:: Work order ::
In the data below, find the line that contains "destruct (m_sessions (w_mgr" and the line that contains "H2) as (s &". Copy both, plus every line between them, exactly.

Collected data:
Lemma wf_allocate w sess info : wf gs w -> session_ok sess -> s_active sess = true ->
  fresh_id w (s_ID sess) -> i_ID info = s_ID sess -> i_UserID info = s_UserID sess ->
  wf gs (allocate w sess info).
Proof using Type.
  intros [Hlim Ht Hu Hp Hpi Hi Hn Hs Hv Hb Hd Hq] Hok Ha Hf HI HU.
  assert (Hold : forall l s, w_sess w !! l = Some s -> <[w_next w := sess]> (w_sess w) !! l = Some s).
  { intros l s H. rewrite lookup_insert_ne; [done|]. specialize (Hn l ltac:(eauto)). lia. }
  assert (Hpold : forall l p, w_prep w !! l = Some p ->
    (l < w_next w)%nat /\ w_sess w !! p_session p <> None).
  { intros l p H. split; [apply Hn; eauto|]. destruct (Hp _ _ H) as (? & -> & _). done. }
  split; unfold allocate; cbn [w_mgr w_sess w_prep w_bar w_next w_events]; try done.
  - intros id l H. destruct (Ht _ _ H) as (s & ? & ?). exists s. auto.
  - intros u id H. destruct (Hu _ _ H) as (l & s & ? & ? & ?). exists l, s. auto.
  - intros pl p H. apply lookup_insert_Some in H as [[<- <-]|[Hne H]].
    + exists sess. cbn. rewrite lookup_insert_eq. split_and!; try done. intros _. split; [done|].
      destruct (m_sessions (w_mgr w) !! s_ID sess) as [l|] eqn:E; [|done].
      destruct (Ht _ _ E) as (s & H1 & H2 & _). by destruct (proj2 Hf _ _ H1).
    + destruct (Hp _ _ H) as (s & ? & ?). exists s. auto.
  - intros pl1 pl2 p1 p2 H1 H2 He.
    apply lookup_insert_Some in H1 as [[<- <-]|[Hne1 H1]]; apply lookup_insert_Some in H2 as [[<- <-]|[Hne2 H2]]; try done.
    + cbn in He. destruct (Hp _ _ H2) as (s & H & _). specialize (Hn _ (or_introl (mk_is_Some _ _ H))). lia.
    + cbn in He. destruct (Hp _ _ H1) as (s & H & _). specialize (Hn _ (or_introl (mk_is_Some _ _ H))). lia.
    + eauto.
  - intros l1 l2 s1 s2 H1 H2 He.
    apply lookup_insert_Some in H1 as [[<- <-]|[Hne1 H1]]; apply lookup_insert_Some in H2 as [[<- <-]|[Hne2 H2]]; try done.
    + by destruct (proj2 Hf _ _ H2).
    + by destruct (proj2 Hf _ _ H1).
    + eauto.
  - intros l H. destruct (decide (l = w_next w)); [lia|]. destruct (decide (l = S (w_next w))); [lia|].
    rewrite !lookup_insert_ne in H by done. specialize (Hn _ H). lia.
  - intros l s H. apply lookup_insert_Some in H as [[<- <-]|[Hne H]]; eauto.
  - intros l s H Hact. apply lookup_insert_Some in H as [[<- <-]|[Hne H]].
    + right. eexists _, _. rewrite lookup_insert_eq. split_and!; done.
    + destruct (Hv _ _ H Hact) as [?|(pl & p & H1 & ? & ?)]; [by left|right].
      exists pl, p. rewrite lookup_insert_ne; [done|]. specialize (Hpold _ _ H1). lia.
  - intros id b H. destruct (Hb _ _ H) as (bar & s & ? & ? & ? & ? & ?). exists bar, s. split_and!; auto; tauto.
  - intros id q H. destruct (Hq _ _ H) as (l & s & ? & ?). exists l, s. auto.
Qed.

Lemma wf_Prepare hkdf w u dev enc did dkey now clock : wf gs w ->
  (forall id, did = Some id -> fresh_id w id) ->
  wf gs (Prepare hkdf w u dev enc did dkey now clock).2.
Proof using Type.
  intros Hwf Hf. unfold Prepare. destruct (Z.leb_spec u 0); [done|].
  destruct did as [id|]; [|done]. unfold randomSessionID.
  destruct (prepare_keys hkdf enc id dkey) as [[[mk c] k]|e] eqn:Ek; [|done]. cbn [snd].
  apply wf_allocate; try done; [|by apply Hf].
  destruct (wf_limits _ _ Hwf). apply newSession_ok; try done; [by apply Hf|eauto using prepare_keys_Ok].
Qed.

...

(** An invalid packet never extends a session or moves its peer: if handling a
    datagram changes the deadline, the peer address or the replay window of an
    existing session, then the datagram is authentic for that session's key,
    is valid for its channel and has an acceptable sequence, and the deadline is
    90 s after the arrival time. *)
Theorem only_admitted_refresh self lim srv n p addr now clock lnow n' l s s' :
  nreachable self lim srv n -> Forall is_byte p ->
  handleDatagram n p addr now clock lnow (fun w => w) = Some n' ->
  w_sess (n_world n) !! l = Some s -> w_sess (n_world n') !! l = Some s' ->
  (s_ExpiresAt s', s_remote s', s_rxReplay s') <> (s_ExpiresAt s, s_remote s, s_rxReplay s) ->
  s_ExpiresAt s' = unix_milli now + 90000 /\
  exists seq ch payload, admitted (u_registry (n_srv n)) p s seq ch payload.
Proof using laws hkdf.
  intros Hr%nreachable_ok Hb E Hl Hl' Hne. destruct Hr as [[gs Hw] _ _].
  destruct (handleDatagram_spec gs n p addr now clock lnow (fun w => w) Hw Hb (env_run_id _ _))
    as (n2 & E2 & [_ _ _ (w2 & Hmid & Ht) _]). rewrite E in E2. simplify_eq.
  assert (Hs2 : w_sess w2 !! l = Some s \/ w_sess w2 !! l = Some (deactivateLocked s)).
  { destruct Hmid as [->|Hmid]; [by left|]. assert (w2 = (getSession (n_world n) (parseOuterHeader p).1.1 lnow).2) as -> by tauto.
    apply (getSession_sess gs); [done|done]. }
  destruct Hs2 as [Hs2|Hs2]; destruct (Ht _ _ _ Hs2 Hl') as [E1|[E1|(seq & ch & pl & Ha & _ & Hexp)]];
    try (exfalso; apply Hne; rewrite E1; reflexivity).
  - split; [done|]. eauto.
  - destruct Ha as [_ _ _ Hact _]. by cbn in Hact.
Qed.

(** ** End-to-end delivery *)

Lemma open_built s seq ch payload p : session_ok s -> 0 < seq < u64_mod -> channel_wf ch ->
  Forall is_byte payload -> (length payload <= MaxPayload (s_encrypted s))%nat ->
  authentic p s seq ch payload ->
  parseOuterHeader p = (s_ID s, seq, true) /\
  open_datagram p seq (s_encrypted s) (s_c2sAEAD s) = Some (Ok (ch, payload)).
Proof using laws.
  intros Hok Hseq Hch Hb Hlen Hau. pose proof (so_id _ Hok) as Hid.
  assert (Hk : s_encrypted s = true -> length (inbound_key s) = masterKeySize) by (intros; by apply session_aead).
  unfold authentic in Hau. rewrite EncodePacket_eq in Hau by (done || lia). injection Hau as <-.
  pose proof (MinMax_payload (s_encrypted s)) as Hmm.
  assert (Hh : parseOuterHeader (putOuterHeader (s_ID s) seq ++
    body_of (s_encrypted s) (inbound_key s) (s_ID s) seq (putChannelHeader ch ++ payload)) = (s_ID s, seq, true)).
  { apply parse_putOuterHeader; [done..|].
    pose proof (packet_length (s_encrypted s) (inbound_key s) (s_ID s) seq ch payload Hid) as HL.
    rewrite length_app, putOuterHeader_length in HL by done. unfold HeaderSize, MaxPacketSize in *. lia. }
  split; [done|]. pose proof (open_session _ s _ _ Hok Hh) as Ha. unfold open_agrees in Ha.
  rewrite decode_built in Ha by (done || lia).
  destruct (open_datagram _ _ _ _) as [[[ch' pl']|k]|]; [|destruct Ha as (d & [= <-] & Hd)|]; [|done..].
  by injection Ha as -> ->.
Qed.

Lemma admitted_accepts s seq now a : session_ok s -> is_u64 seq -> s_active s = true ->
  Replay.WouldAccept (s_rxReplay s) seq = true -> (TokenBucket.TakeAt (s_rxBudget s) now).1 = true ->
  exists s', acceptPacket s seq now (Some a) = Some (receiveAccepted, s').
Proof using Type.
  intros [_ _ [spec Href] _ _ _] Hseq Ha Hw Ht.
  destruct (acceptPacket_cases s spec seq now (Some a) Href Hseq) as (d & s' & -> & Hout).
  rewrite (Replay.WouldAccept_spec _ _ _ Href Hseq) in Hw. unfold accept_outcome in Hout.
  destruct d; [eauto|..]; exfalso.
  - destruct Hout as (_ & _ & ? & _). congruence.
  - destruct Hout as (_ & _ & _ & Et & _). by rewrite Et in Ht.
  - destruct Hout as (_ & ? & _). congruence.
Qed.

:: Task result ::
      destruct (m_sessions (w_mgr w) !! s_ID sess) as [l|] eqn:E; [|done].
      destruct (Ht _ _ E) as (s & H1 & H2 & _). by destruct (proj2 Hf _ _ H1).
    + destruct (Hp _ _ H) as (s & ? & ?). exists s. auto.
  - intros pl1 pl2 p1 p2 H1 H2 He.
    apply lookup_insert_Some in H1 as [[<- <-]|[Hne1 H1]]; apply lookup_insert_Some in H2 as [[<- <-]|[Hne2 H2]]; try done.
    + cbn in He. destruct (Hp _ _ H2) as (s & H & _). specialize (Hn _ (or_introl (mk_is_Some _ _ H))). lia.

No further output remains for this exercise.